Die Wochenzeitung DIE ZEIT rechnet vor:
"Zehn Milliarden Euro für Zivilschutz, das klingt beeindruckend, kann aber nur erste Verbesserungen anstoßen. Versprochen werden zum Beispiel neue Einsatzfahrzeuge und Feldbetten und die Digitalisierung der Warnsysteme.Was im Zivilschutzkonzept des Bundes fehlt, sind dramatischerweise neue Bunker."
Das Portal T-ONLINE findet mit Blick auf den Bundesinnenminister:
"Dobrindts 'Pakt für den Bevölkerungsschutz' kommt eigentlich viel zu spät. Schon die Vorgängerregierungen haben dem Bevölkerungsschutz keine Priorität eingeräumt. Dabei dauert es Jahre, ihn konsequent aufzubauen."
"Niemand will Krieg und keiner kann ihn ausschließen", schreibt die LAUSITZER RUNDSCHAU aus Cottbus:
"Im Kreml werden seit längerer Zeit die Messer gewetzt. Russische Raketen und Drohnen können auch Deutschland erreichen. Würde es jetzt geschehen, gäbe es nicht einmal für ein Prozent der Bevölkerung Schutzräume."
Die STUTTGARTER ZEITUNG empfiehlt:
"Der Bund wäre gut beraten, alle einzubinden, die über Sachverstand verfügen: Das sind vor allem die Kommunen, die potenzielle Schutzräume und die Details der gefährdeten Infrastruktur am besten kennen, sowie die Organisationen, die jetzt schon im Zivilschutz engagiert sind."
Die ebenfalls vom Bundeskabinett beschlossenen Änderungen beim Führerschein sind Thema in den Zeitungen der MEDIENGRUPPE BAYERN:
"Wer einen Preisverfall um Tausende Euro erwartet, wird wohl enttäuscht werden. Denn die Fahrstunden werden wegen des Lehrermangels, hoher Fahrzeug-, Versicherungs- und Energiepreise weiterhin für viele Menschen teuer bleiben. Dennoch setzt die Bundesregierung den Blinker in die richtige Richtung."

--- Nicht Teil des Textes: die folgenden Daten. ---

Lemma upsert_run row w :
  w_db_up w = true → NoDup (rep_ips (w_reputation w)) →
  ∃ u c reps', upsert_reputation row w = (Ok (u, c), {| w with w_reputation := reps' |}) ∧
    u + c = 1 ∧ 0 <= u ∧ 0 <= c ∧ upserted row (w_reputation w) reps'.
Proof.
  intros Hup Hnd. unfold upsert_reputation. rewrite (bind_Ok _ _ _ _ _ (db_read_up _ w Hup)).
  destruct (rep_lookup (ir_ip_address row) _ Hnd) as [[Hni Hf]|[old Hf]]; rewrite Hf;
    rewrite (bind_Ok _ _ _ _ _ (db_write_up _ w Hup)); eexists _, _, _; (split; [reflexivity|]);
    split_and!; try lia; unfold upserted, rep_ips in *.
  - split_and!.
    + rewrite map_app. apply NoDup_app. split_and!; [done| |apply NoDup_singleton].
      intros x Hx Hin. simpl in Hin. apply list_elem_of_singleton in Hin as ->. done.
    + apply in_app_iff. right. by left.
    + intros r Hne. rewrite in_app_iff. split; [|by left]. intros [?|[->|[]]]; done.
    + intros ip. rewrite map_app, elem_of_app. simpl. rewrite list_elem_of_singleton. tauto.
  - assert (Hold : In old (List.filter (λ r, bool_decide (ir_ip_address r = ir_ip_address row))
                             (w_reputation w))) by (rewrite Hf; by left).
    apply filter_In in Hold as [Hold Ho]. apply bool_decide_eq_true in Ho.
    assert (Hmap : map ir_ip_address (map (λ r, if bool_decide (ir_ip_address r = ir_ip_address row)
               then row else r) (w_reputation w)) = map ir_ip_address (w_reputation w)).
    { rewrite map_map. apply map_ext. intros r. by case_bool_decide. }
    rewrite Hmap. split_and!; [done| | |].
    + apply in_map_iff. exists old. rewrite bool_decide_true by done. done.
    + intros r Hne. rewrite in_map_iff. split.
      * intros (x & Hx & Hin). case_bool_decide; [congruence|by subst].
      * intros Hin. exists r. rewrite bool_decide_false by done. done.
    + intros ip. split; [by right|]. intros [->|?]; [|done]. rewrite <- Ho.
      apply list_elem_of_In, in_map_iff. by exists old.
Qed.

Lemma update_reputations_run (conf : Conf) now rows ips w :
  w_db_up w = true → DJANGO_WAF_ANOMALY_THRESHOLD_DISTINCT_UAS conf ≠ 0 →
  NoDup ips → NoDup (rep_ips (w_reputation w)) →
  ∃ u c reps', update_reputations conf now rows ips w = (Ok (u, c), {| w with w_reputation := reps' |}) ∧
    u + c = Z.of_nat (length ips) ∧ NoDup (rep_ips reps') ∧
    (∀ ip, In ip ips → In (reputation_row conf now rows (w_tokens w) ip) reps') ∧
    (∀ r, ir_ip_address r ∉ ips → In r reps' ↔ In r (w_reputation w)).
Proof.
  intros Hup Hthr. revert w Hup. induction ips as [|ip ips IH]; intros w Hup Hni Hnd.
  { exists 0, 0, (w_reputation w). cbn [update_reputations]. split; [by destruct w|]. done. }
  apply NoDup_cons in Hni as [Hip Hni]. cbn [update_reputations].
  rewrite (bind_Ok _ _ _ _ _ (db_read_up _ w Hup)). destruct (Z.eqb_spec (DJANGO_WAF_ANOMALY_THRESHOLD_DISTINCT_UAS conf) 0); [done|].
  destruct (upsert_run (reputation_row conf now rows (w_tokens w) ip) w Hup Hnd)
    as (u & c & reps1 & Hrun & Huc & Hu & Hc & Hnd1 & Hrow & Hother & _).
  rewrite (bind_Ok _ _ _ _ _ Hrun).
  destruct (IH {| w with w_reputation := reps1 |} Hup Hni Hnd1) as (u2 & c2 & reps2 & Hrun2 & Huc2 & Hnd2 & Hin2 & Ho2).
  rewrite (bind_Ok _ _ _ _ _ Hrun2). cbn in *. eexists _, _, reps2. split; [reflexivity|].
  split_and!; [lia|done| |].
  - intros ip' [<-|Hin]; [|by apply Hin2]. apply Ho2; [exact Hip|exact Hrow].
  - intros r Hr. rewrite not_elem_of_cons in Hr. destruct Hr as [Hr1 Hr2]. rewrite Ho2 by done. by apply Hother.
Qed.
End Upsert.
Lemma incremental_import_witness :
  let off := str_size (nl demo_line) in
  let run text := @parse_access_log _ _ (after_first off) (text_files _ log_path text) demo_ip_field
                    (default_conf "k") (Some log_path) in
  let w1 := (run (nl demo_line) demo_world).2 in
  length (w_request_log w1) = 1%nat ∧
  w_request_log (run (demo_line +:+ String LF (nl later_line)) w1).2 =
  w_request_log (run (demo_line +:+ String LF (nl later_line)) demo_world).2.
Proof.
  intros off run w1. split; [vm_compute; reflexivity|].
  assert (Q : @CacheQuiet unit unit (after_first off)) by (split; intros; split; reflexivity).
  apply (@incremental_import unit unit (after_first off) demo_ip_field Q (default_conf "k")
           (text_files _ log_path (nl demo_line)) (text_files _ log_path (demo_line +:+ String LF (nl later_line)))
           log_path demo_line (nl later_line) demo_world).
  - discriminate.
  - apply text_files_hold.
  - apply text_files_hold.
  - vm_compute. reflexivity.
  - reflexivity.
  - vm_compute. reflexivity.
  - vm_compute. reflexivity.
Defined.

(** A line whose status has 4301 digits. *)
Definition overlong_line : string :=
  "203.0.113.7 - - [23/Mar/2026:10:00:00 +0000] " +:+ quoted "GET / HTTP/1.1" +:+ " "
  +:+ Nat.iter 4301 (String "1") " 0".

Lemma overlong_status_loses_batch_witness :
  let text := nl demo_line +:+ nl overlong_line in
  ∃ w', parse_access_log (H:=frozen_cache _ None) (H0:=text_files _ log_path text) (H2:=demo_ip_field)
          (default_conf "k") (Some log_path) demo_world = (Raise ValueError, w') ∧ w_request_log w' = [].
Proof.
  intros text.
  apply (@overlong_status_loses_batch unit unit (frozen_cache _ None) demo_ip_field
    (frozen_cache_quiet _ _ _) (default_conf "k") (text_files _ log_path text) log_path text None overlong_line demo_world).
  - discriminate.
  - apply text_files_hold.
  - reflexivity.
  - assert (E : existsb (String.eqb overlong_line)
              (file_lines (str_drop (Z.to_nat (resume text None)) text)) = true) by (vm_compute; reflexivity).
    apply existsb_exists in E as (x & Hx & ->%String.eqb_eq). exact Hx.
  - assert (E : match log_re_match (strip overlong_line) with
                | Some (_ :: _ :: _ :: _ :: digits :: _) => (max_str_digits <? String.length digits)%nat
                | _ => false end = true) by (vm_compute; reflexivity).
    destruct (log_re_match (strip overlong_line)) as [[|ip [|ts [|me [|pa [|digits ua]]]]]|]; try discriminate E.
    exists ip, ts, me, pa, digits, ua. split; [reflexivity|]. apply Nat.ltb_lt, E.
Defined.
End AccessLogProps.
(** [_validate_confidence]: a value that does not convert is [None]. *)
Definition validate_confidence (entry : fval) : res (option pyfloat) :=
  res_bind (fget entry "confidence" (FFloat (FNum 0))) (λ raw,
    match raw with
    | FBool b => Ok (Some (FNum (if b then 1 else 0)%Q))
    | FInt z => if float_overflow <=? Z.abs z then Raise (OtherError "OverflowError")
                else Ok (Some (FNum (inject_Z z)))
    | FFloat x => Ok (Some x)
    | FStr s => Ok (float_of_str s)
    | _ => Ok None
    end).

(** [confidence < threshold or confidence > 1.0], false on a NaN. *)
Definition out_of_range (c : pyfloat) (threshold : Q) : bool :=
  match c with
  | FNum q => negb (Qle_bool threshold q) || negb (Qle_bool q 1)
  | FInf neg => true
  | FNan => false
  end.

(** ** The whitelists *)

Definition known_rule_type (s : string) : option RuleType :=
  List.find (λ t, bool_decide (RuleType_value t = s)) [RuleType_IP; RuleType_CIDR; RuleType_UA; RuleType_COMPOSITE].
Definition known_match_type (s : string) : option MatchType :=
  List.find (λ t, bool_decide (MatchType_value t = s))
    [MatchType_EXACT; MatchType_REGEX; MatchType_CONTAINS; MatchType_CIDR].
Definition known_action (s : string) : option RuleAction :=
  List.find (λ t, bool_decide (RuleAction_value t = s))
    [RuleAction_BLOCK; RuleAction_CHALLENGE; RuleAction_THROTTLE; RuleAction_LOG_ONLY].

(** [value in set]: a list or a dict does not hash. *)
Definition in_whitelist {A} (known : string → option A) (v : fval) : res (option A) :=
  match v with
  | FStr s => Ok (known s)
  | FArr _ | FObj _ => type_error
  | _ => Ok None
  end.

(** ** One entry *)

Inductive EntryKind : Type := BlockEntry (action : RuleAction) | AllowEntry (rdns_pattern : fval).

Record FeedEntry : Type := {
  fe_rule_type : RuleType;
  fe_match_type : MatchType;
  fe_pattern : string;
  fe_confidence : pyfloat;
  fe_expires_at : Z;
  fe_reporters : option fval;
  fe_kind : EntryKind;
}.

Section Feed.
Context {R P : Type} `{RedisClient R} `{ReEngine P} (uuid4 : nat → Z) (conf : Conf).
(* Django: [parse_datetime], and what a [DecimalField] and a [CharField] store. *)
Context (parse_datetime : fval → res (option Z)) (decimal_field : pyfloat → res Z) (char_field : fval → string).
Abbreviation W := (World R P).

(** [_validate_pattern]; [Ok None] skips the entry.  A list or an object of at
    most 512 elements or keys passes when it is not a regex, and then fails to
    hash, but only once it is added to the keys. *)
Definition pattern_of (pattern : fval) (match_type : MatchType) : res (option (res string)) :=
  let sized (n : nat) := if (512 <? n)%nat then Ok None else
    if bool_decide (match_type = MatchType_REGEX) then type_error else Ok (Some type_error) in
  match pattern with
  | FStr s => Ok (if validate_pattern (P:=P) s (MatchType_value match_type) then Some (Ok s) else None)
  | FArr l => sized (length l)
  | FObj kvs => sized (length (remove_dups (map fst kvs)))
  | _ => type_error
  end.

Die VOLKSSTIMME aus Magdeburg gibt zu bedenken:
"Die Fahrschüler brauchen mittlerweile einfach viel länger, um auf Prüfungsniveau zu kommen. Und fallen dann zu häufig durch. Bei der theoretischen Ausbildung auf die Digitalisierung und damit Eigenverantwortung zu setzen, weist in die komplett falsche Richtung."
Die RHEINISCHE POST aus Düsseldorf stellt fest:
"Immer weniger junge Leute machen noch den Führerschein. Das liegt am Preis – aber auch an veränderten Gewohnheiten und besseren Alternativen. Der ÖPNV in den Städten, das Fahrrad, das Deutschlandticket. Vieles senkt den Druck, sofort ins Auto einsteigen zu müssen."